Don't try to find how you can force your data into a given tool. Better find what tool might be appropriate for your data.
You should use a multilevel model using sample ID as random factor.
It may also be good to find a sensible functional relationship between time and response (what is called regression, not Anova, because the main predictor is quantitative and not categorical).
Don't try to find how you can force your data into a given tool. Better find what tool might be appropriate for your data.
You should use a multilevel model using sample ID as random factor.
It may also be good to find a sensible functional relationship between time and response (what is called regression, not Anova, because the main predictor is quantitative and not categorical).
if you are looking for significative differences in the mean value of the tree series (if the series have the same mean value or not) you can perform an "ANOVA type" analysis using the timeseries data as statistical samples but you have to account for series autocorrelation which havily biases the results. Look for "ANOVA for autocorrelated samples".
if you are looking for significative differences in the mean value of the tree series; you can perform an "ANOVA type" analysis using the time series data as statistical samples but you have to account for series autocorrelation which havily biases the results.
It may also be good to find a sensible functional relationship between time and response using regression methods.
You need a GLM or mixed model because time-dependent data; using of classical ANOVA is forbidden in a situation like this. Also, only long time series data are suitable for the longitudinal analysis. You can look at https://support.sas.com/documentation/cdl/en/statug/63033/HTML/default/viewer.htm#statug_glm_sect036.htm for some clarification of repeated measures analysis of variance. Before analysis, you should check the data with Bartlett's test of sphericity test and Levene's test. The time effect with a small number of categories (time events) should be treated as fixed effects.
One-way anova implies that there are no day effects.
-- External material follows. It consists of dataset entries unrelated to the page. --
(** C5: JEQ jumps ([pc] becomes [reg[mem[pc + 1]]], as JMP does) when the
    flags register is exactly 1 and otherwise sets [pc] to [pc + 2]; JNE
    jumps when the flags register is not 1 and otherwise sets [pc] to
    [pc + 2]; both opcodes have bit 4 set, so an iteration of the run loop
    on either ends in the state the handler left, with no further advance. *)
Theorem JEQ_JNE_branch (s : CPU) :
  (fl s = 1 → JEQ s = JMP s ∧ JNE s = (Ret tt, set_pc (pc s + 2) s)) ∧
  (fl s ≠ 1 → JNE s = JMP s ∧ JEQ s = (Ret tt, set_pc (pc s + 2) s)) ∧
  (∀ a t, py_getitem (ram s) (pc s + 1) = Some a →
          py_getitem (reg s) a = Some t →
          JMP s = (Ret tt, set_pc t s)) ∧
  Z.testbit Op.JEQ 4 = true ∧ Z.testbit Op.JNE 4 = true ∧
  (∀ a b t,
     py_getitem (ram s) (pc s + 1) = Some a →
     py_getitem (ram s) (pc s + 2) = Some b →
     py_getitem (reg s) a = Some t →
     (py_getitem (ram s) (pc s) = Some Op.JEQ →
      step s = (Ret tt, set_ir (Some Op.JEQ)
                  (set_pc (if bool_decide (fl s = 1) then t else pc s + 2) s))) ∧
     (py_getitem (ram s) (pc s) = Some Op.JNE →
      step s = (Ret tt, set_ir (Some Op.JNE)
                  (set_pc (if bool_decide (fl s ≠ 1) then t else pc s + 2) s)))).
Proof.
  assert (Hjmp : ∀ s0 a t, py_getitem (ram s0) (pc s0 + 1) = Some a →
            py_getitem (reg s0) a = Some t → JMP s0 = (Ret tt, set_pc t s0)).
  { intros s0 a t Ha Ht. unfold JMP. mrun. mlast. }
  assert (Hjeq : ∀ s0, JEQ s0 = if bool_decide (fl s0 = 1) then JMP s0
                                else (Ret tt, set_pc (pc s0 + 2) s0)).
  { intros s0. unfold JEQ. mrun. by case_bool_decide. }
  assert (Hjne : ∀ s0, JNE s0 = if bool_decide (fl s0 ≠ 1) then JMP s0
                                else (Ret tt, set_pc (pc s0 + 2) s0)).
  { intros s0. unfold JNE. mrun. by case_bool_decide. }
  split; [|split; [|split; [|split; [|split]]]]; try done.
  - intros Hf. rewrite Hjeq, Hjne.
    by rewrite bool_decide_eq_true_2, bool_decide_eq_false_2 by (done || tauto).
  - intros Hf. rewrite Hjeq, Hjne.
    by rewrite bool_decide_eq_true_2, bool_decide_eq_false_2 by done.
  - by apply Hjmp.
  - intros a b t Ha Hb Ht. split; intros Hi.
    + rewrite (step_fetch s Op.JEQ a b Hi Ha Hb).
      assert (dispatch (Z.b2z (Z.testbit Op.JEQ 5)) a b (set_ir (Some Op.JEQ) s)
              = JEQ (set_ir (Some Op.JEQ) s)) as Hd
        by (by apply (dispatch_method _ _ Op.JEQ _ JEQ)).
      rewrite Hjeq in Hd. mrun_simpl in Hd.
      rewrite (Hjmp _ a t) in Hd by done.
      erewrite bind_Ret; [by apply (advance_spec Op.JEQ)|].
      rewrite Hd. by case_bool_decide.
    + rewrite (step_fetch s Op.JNE a b Hi Ha Hb).
      assert (dispatch (Z.b2z (Z.testbit Op.JNE 5)) a b (set_ir (Some Op.JNE) s)
              = JNE (set_ir (Some Op.JNE) s)) as Hd
        by (by apply (dispatch_method _ _ Op.JNE _ JNE)).
      rewrite Hjne in Hd. mrun_simpl in Hd.
      rewrite (Hjmp _ a t) in Hd by done.
      erewrite bind_Ret; [by apply (advance_spec Op.JNE)|].
      rewrite Hd. by case_bool_decide.
Qed.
Days do not constitute a source of variation. That is, you are not blocking the experiment by days. If the conditions from day to day are fairly uniform you can consider the experiment as comparison of three samples. One way ANOVA can then be used to compare the three samples.
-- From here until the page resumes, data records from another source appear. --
(** The signals of [AppComponent]; [None] is [null]. *)
Record App : Type := {
  destination : string;
  duration : option number;
  interests : string;
  totalBudgetInput : string;
  totalBudget : option number;
  itinerary : option (list DailyPlan);
  isLoading : bool;
  error : option string;
  totalEstimatedCost : number;
  totalActualCost : number;
  averageDailyBudgetRemaining : option number
}.

Definition set_totalBudget (v : option number) (st : App) : App :=
  {| destination := destination st; duration := duration st;
     interests := interests st; totalBudgetInput := totalBudgetInput st;
     totalBudget := v; itinerary := itinerary st; isLoading := isLoading st;
     error := error st; totalEstimatedCost := totalEstimatedCost st;
     totalActualCost := totalActualCost st;
     averageDailyBudgetRemaining := averageDailyBudgetRemaining st |}.

Definition set_itinerary (v : option (list DailyPlan)) (st : App) : App :=
  {| destination := destination st; duration := duration st;
     interests := interests st; totalBudgetInput := totalBudgetInput st;
     totalBudget := totalBudget st; itinerary := v; isLoading := isLoading st;
     error := error st; totalEstimatedCost := totalEstimatedCost st;
     totalActualCost := totalActualCost st;
     averageDailyBudgetRemaining := averageDailyBudgetRemaining st |}.

Definition set_isLoading (v : bool) (st : App) : App :=
  {| destination := destination st; duration := duration st;
     interests := interests st; totalBudgetInput := totalBudgetInput st;
     totalBudget := totalBudget st; itinerary := itinerary st; isLoading := v;
     error := error st; totalEstimatedCost := totalEstimatedCost st;
     totalActualCost := totalActualCost st;
     averageDailyBudgetRemaining := averageDailyBudgetRemaining st |}.

Definition set_error (v : option string) (st : App) : App :=
  {| destination := destination st; duration := duration st;
     interests := interests st; totalBudgetInput := totalBudgetInput st;
     totalBudget := totalBudget st; itinerary := itinerary st;
     isLoading := isLoading st; error := v;
     totalEstimatedCost := totalEstimatedCost st;
     totalActualCost := totalActualCost st;
     averageDailyBudgetRemaining := averageDailyBudgetRemaining st |}.

Definition set_summary (est act : number) (avg : option number) (st : App) : App :=
  {| destination := destination st; duration := duration st;
     interests := interests st; totalBudgetInput := totalBudgetInput st;
     totalBudget := totalBudget st; itinerary := itinerary st;
     isLoading := isLoading st; error := error st;
     totalEstimatedCost := est; totalActualCost := act;
     averageDailyBudgetRemaining := avg |}.

(** The signals as the component creates them. *)
Definition initial : App :=
  {| destination := ""; duration := None; interests := "";
     totalBudgetInput := ""; totalBudget := None; itinerary := None;
     isLoading := false; error := None;
     totalEstimatedCost := zero; totalActualCost := zero;
     averageDailyBudgetRemaining := None |}.

(** The three fields of the form. *)
Definition set_form (dest : string) (days : option number) (focus : string)
    (st : App) : App :=
  {| destination := dest; duration := days; interests := focus;
     totalBudgetInput := totalBudgetInput st; totalBudget := totalBudget st;
     itinerary := itinerary st; isLoading := isLoading st; error := error st;
     totalEstimatedCost := totalEstimatedCost st;
     totalActualCost := totalActualCost st;
     averageDailyBudgetRemaining := averageDailyBudgetRemaining st |}.

(** ** The budget aggregator *)

(** The two accumulators of [calculateSummary], [totalEst] and
    [totalAct]. *)
Record Totals : Type := { totalEst : number; totalAct : number }.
All the the above contributions are totaly true, but I do not want to complicate things for you. If you want to compare the means among the three samples and you sure that these samples are independent, you should check the homogeneuity of the three samples and the normality assumptions, I think you may use the One-Way ANOVA test using SPSS or Minitab or any other tools. In case of violation of the normality assumptions, you may use the Kruskal-Walis H test using SPSS too. For more informations or need help in using SPSS you can contact me on my e-mail: [email protected]
that is exactly hitting the point: the data of a time series are not independent. If, for instance, the values at a given time point are (very) high, the values of the adjacent time points will also be likely higher* - and this means "dependence".
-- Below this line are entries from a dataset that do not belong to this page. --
(** * Employee tools of [main.py]: a shallow embedding

    [main.py] exposes three tools over a PostgreSQL table [employees]
    through psycopg2: [list_employees], [get_employee_by_id] and
    [add_employee].  Each one opens a connection, runs one parameterised
    statement inside [with conn.cursor()], closes the connection and
    returns, the whole body wrapped in [try ... except Exception]; when
    it returns, its frame is released and what it left open is finalised.

    The embedding keeps that shape.  Python values are an inductive type,
    the interpreter's exceptions are an outcome of a state-and-exception
    monad, and the database (table, sequence, open connections, cursors,
    the log of submitted statements, the failures injected by the
    environment) is the state that the monad threads. *)

From Stdlib Require Import ZArith Ascii String Floats.SpecFloat.
From stdpp Require Import gmap strings list sorting.

Set Warnings "-register-all".

Local Open Scope Z_scope.

(** ** Python values *)

(** The values that reach or leave the three tools.  A [str] is a
    sequence of code points below 256 (one [ascii] each); a [float] is an
    IEEE 754 datum; a [datetime] is a number of microseconds. *)
Inductive pyval : Type :=
| PyNone
| PyBool (b : bool)
| PyInt (z : Z)
| PyFloat (f : spec_float)
| PyStr (s : string)
| PyDatetime (t : Z)
| PyList (l : list pyval)
| PyDict (d : list (string * pyval)).

(** [type(v).__name__], as it appears in the interpreter's messages. *)
Definition type_name (v : pyval) : string :=
  match v with
  | PyNone => "NoneType"
  | PyBool _ => "bool"
  | PyInt _ => "int"
  | PyFloat _ => "float"
  | PyStr _ => "str"
  | PyDatetime _ => "datetime.datetime"
  | PyList _ => "list"
  | PyDict _ => "dict"
  end.

(** ** Exceptions *)

Inductive exn_class : Type :=
| AttributeError
| TypeError
| ValueError
| IndexError
| OperationalError
| InterfaceError
| ProgrammingError
| DataError.

(** An exception object: its class and [str(e)]. *)
Record exn : Type := Exn { exn_cls : exn_class; exn_str : string }.

(** Every class above derives from [Exception], so that the handler
    [except Exception as e] of the three tools catches it. *)
Definition is_Exception (c : exn_class) : bool :=
  match c with
  | AttributeError | TypeError | ValueError | IndexError
  | OperationalError | InterfaceError | ProgrammingError | DataError => true
  end.

(** ** [str.strip] *)

(** [str.isspace] on one code point below 256: U+0009..U+000D,
    U+001C..U+0020, U+0085 and U+00A0. *)
Definition is_space (a : ascii) : bool :=
  let n := N_of_ascii a in
  ((9 <=? n) && (n <=? 13) || (28 <=? n) && (n <=? 32)
   || (n =? 133) || (n =? 160))%N.

Definition is_empty (s : string) : bool :=
  match s with
  | EmptyString => true
  | String _ _ => false
  end.

Fixpoint lstrip (s : string) : string :=
  match s with
  | EmptyString => EmptyString
  | String a s' => if is_space a then lstrip s' else s
  end.

Fixpoint rstrip (s : string) : string :=
  match s with
  | EmptyString => EmptyString
  | String a s' =>
      let t := rstrip s' in
      if is_space a && is_empty t then EmptyString else String a t
  end.

Definition strip (s : string) : string := rstrip (lstrip s).

(** ** The employees table *)

(** Modelled from the spec: the type of the [salary] column, declared
    with the table outside [main.py]; a decimal or float there, an exact
    integer or an IEEE 754 datum here. *)
Inductive number : Type :=
| NInt (z : Z)
| NFloat (f : spec_float).

(** Modelled from the spec: the schema of the table [employees], which
    [main.py] reads and writes and does not create.  The six columns are
    the ones its statements name; [id] is an integer, [name], [position]
    and [department] are texts, [salary] is a number and [hire_date] a
    timestamp. *)
Record employee : Type := Employee {
  emp_id : Z;
  emp_name : string;
  emp_position : string;
  emp_department : string;
  emp_salary : number;
  emp_hire_date : Z
}.

Inductive column : Type :=
| c_id | c_name | c_position | c_department | c_salary | c_hire_date.

Definition column_name (c : column) : string :=
  match c with
  | c_id => "id"
  | c_name => "name"
  | c_position => "position"
  | c_department => "department"
  | c_salary => "salary"
  | c_hire_date => "hire_date"
  end.

Definition number_value (n : number) : pyval :=
  match n with
  | NInt z => PyInt z
  | NFloat f => PyFloat f
  end.

Definition column_value (c : column) (r : employee) : pyval :=
  match c with
  | c_id => PyInt (emp_id r)
  | c_name => PyStr (emp_name r)
  | c_position => PyStr (emp_position r)
  | c_department => PyStr (emp_department r)
  | c_salary => number_value (emp_salary r)
  | c_hire_date => PyDatetime (emp_hire_date r)
  end.

(** A row as [RealDictCursor] hands it over: a mapping from the selected
    column names to their values. *)
Definition record_of (cols : list column) (r : employee) : pyval :=
  PyDict (map (fun c => (column_name c, column_value c r)) cols).

Definition all_columns : list column :=
  [c_id; c_name; c_position; c_department; c_salary; c_hire_date].

Definition employee_record (r : employee) : pyval := record_of all_columns r.

(** ** Statements *)

(** The fragment of SQL that [main.py] writes.  Every [%s] of the text is
    a placeholder: it stands for the next bound parameter of the call to
    [cursor.execute] and is no part of the statement itself. *)
Inductive statement : Type :=
| Select (cols : list column)
         (where_id : bool)          (* WHERE id = %s *)
         (order_hire_date : bool)   (* ORDER BY hire_date DESC *)
         (limit : bool)             (* LIMIT %s *)
| Insert (cols : list column)       (* VALUES (%s, ..., %s), one per column *)
         (returning : list column). (* RETURNING ... *)

Definition placeholders (q : statement) : nat :=
  match q with
  | Select _ w _ l => ((if w then 1 else 0) + (if l then 1 else 0))%nat
  | Insert cols _ => length cols
  end.

(** ** The world outside the interpreter *)

(** The calls that leave the process, each of which the environment may
    make fail. *)
Inductive step : Type :=
| s_connect | s_cursor | s_execute | s_fetch | s_commit
| s_cursor_close | s_close.

(** A cursor object: the connection it belongs to and the rows of its
    last statement that were not fetched yet. *)
Record cursor_state : Type := CursorState {
  cur_conn : nat;
  cur_rows : option (list pyval)
}.

Record world : Type := World {
  table : list employee;              (* the committed rows *)
  sequence : Z;                       (* the generator of [id] *)
  clock : Z;                          (* what [datetime.now()] reads *)
  conns : gmap nat (list employee);   (* open connections, each with the
                                         rows of its open transaction *)
  cursors : gmap nat cursor_state;    (* open cursors *)
  log : list (statement * list pyval);(* calls of [cursor.execute] so far *)
  faults : step -> option exn         (* failures of the environment *)
}.

Definition set_table (t : list employee) (w : world) : world :=
  World t (sequence w) (clock w) (conns w) (cursors w) (log w) (faults w).
Definition set_sequence (n : Z) (w : world) : world :=
  World (table w) n (clock w) (conns w) (cursors w) (log w) (faults w).
Definition set_conns (c : gmap nat (list employee)) (w : world) : world :=
  World (table w) (sequence w) (clock w) c (cursors w) (log w) (faults w).
Definition set_cursors (c : gmap nat cursor_state) (w : world) : world :=
  World (table w) (sequence w) (clock w) (conns w) c (log w) (faults w).
Definition set_log (l : list (statement * list pyval)) (w : world) : world :=
  World (table w) (sequence w) (clock w) (conns w) (cursors w) l (faults w).

(** ** The monad of the interpreter: state and exceptions *)

Inductive outcome (A : Type) : Type :=
| Ok (a : A)
| Raise (e : exn).
Arguments Ok {A} a.
Arguments Raise {A} e.

Definition M (A : Type) : Type := world -> outcome A * world.

Definition ret {A} (a : A) : M A := fun w => (Ok a, w).

Definition raise {A} (e : exn) : M A := fun w => (Raise e, w).

Definition bind {A B} (m : M A) (k : A -> M B) : M B :=
  fun w =>
    match m w with
    | (Ok a, w') => k a w'
    | (Raise e, w') => (Raise e, w')
    end.

Notation "x <- c ;; k" := (bind c (fun x => k))
  (at level 100, c at next level, right associativity).
Notation "c ;; k" := (bind c (fun _ => k))
  (at level 100, right associativity).
(** * The crawl queue of auto-parts-parser: store, reservation, repair, URLs

    A shallow embedding of [db.py] (class [DB]), [repair.py] and of
    [canonicalize_url] from [parse.py], with the properties of the work
    queue proved over it.

    Modelling conventions.
    - Every table of the schema declares [url TEXT PRIMARY KEY]; a table is a
      finite map ([gmap]) from the URL to the remaining columns of its row.
    - A Python [str] is a [string]; one symbol stands for one character.
    - [time.time()] is read by the caller and passed as the argument [now];
      timestamps are integers on some fixed clock scale: the code only
      stores and compares them, and tests them for being zero.
    - A nullable column is an [option]; [None] is SQL's NULL.
    - [tries] is SQLite's INTEGER, taken unbounded here.
    - The [url] arguments are [str] throughout, so a key is never NULL; the
      [kind] arguments are the three literals the callers pass. *)

From stdpp Require Import gmap strings list fin_maps sorting.
From Stdlib Require Import ZArith QArith Ascii String.

Local Open Scope string_scope.
Local Open Scope Z_scope.

(* ===================================================================== *)
(** * Part I. Definitions *)
(* ===================================================================== *)

(** ** db.py: the schema *)

(** [kind TEXT CHECK(kind IN ('catalog','category','product'))] *)
Inductive kind := Catalog | Category | Product.

(** [status TEXT CHECK(status IN ('pending','done','error'))] *)
Inductive status := Pending | Done | Error.

#[global] Instance kind_eq_dec : EqDecision kind.
Proof. solve_decision. Defined.

#[global] Instance status_eq_dec : EqDecision status.
Proof. solve_decision. Defined.

(** A row of [queue], without its key. *)
Record queue_row := QueueRow {
  q_kind : kind;
  q_status : status;
  q_tries : Z;
  q_last_error : option string;
  q_updated_at : option Z
}.

(** A row of [locks]. *)
Record lock_row := LockRow { l_ts : option Z }.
That's another reason - I think - why ANOVA does not make any (well, at least not much) sense here.
* unless the selected times are not so far from each other that any connection is lost... but tha't wouldn't be a time course analysis, anyway
What I mean if the three variable are independent for example to compare betwee three countries, three universities, three jobs, etc. if this is okey you do not have to wory much on the data for one series. In this case I can use ANOVA. It is different than modeling a one time series data, you have to check carefuly for the components, trend, seasonal, etc.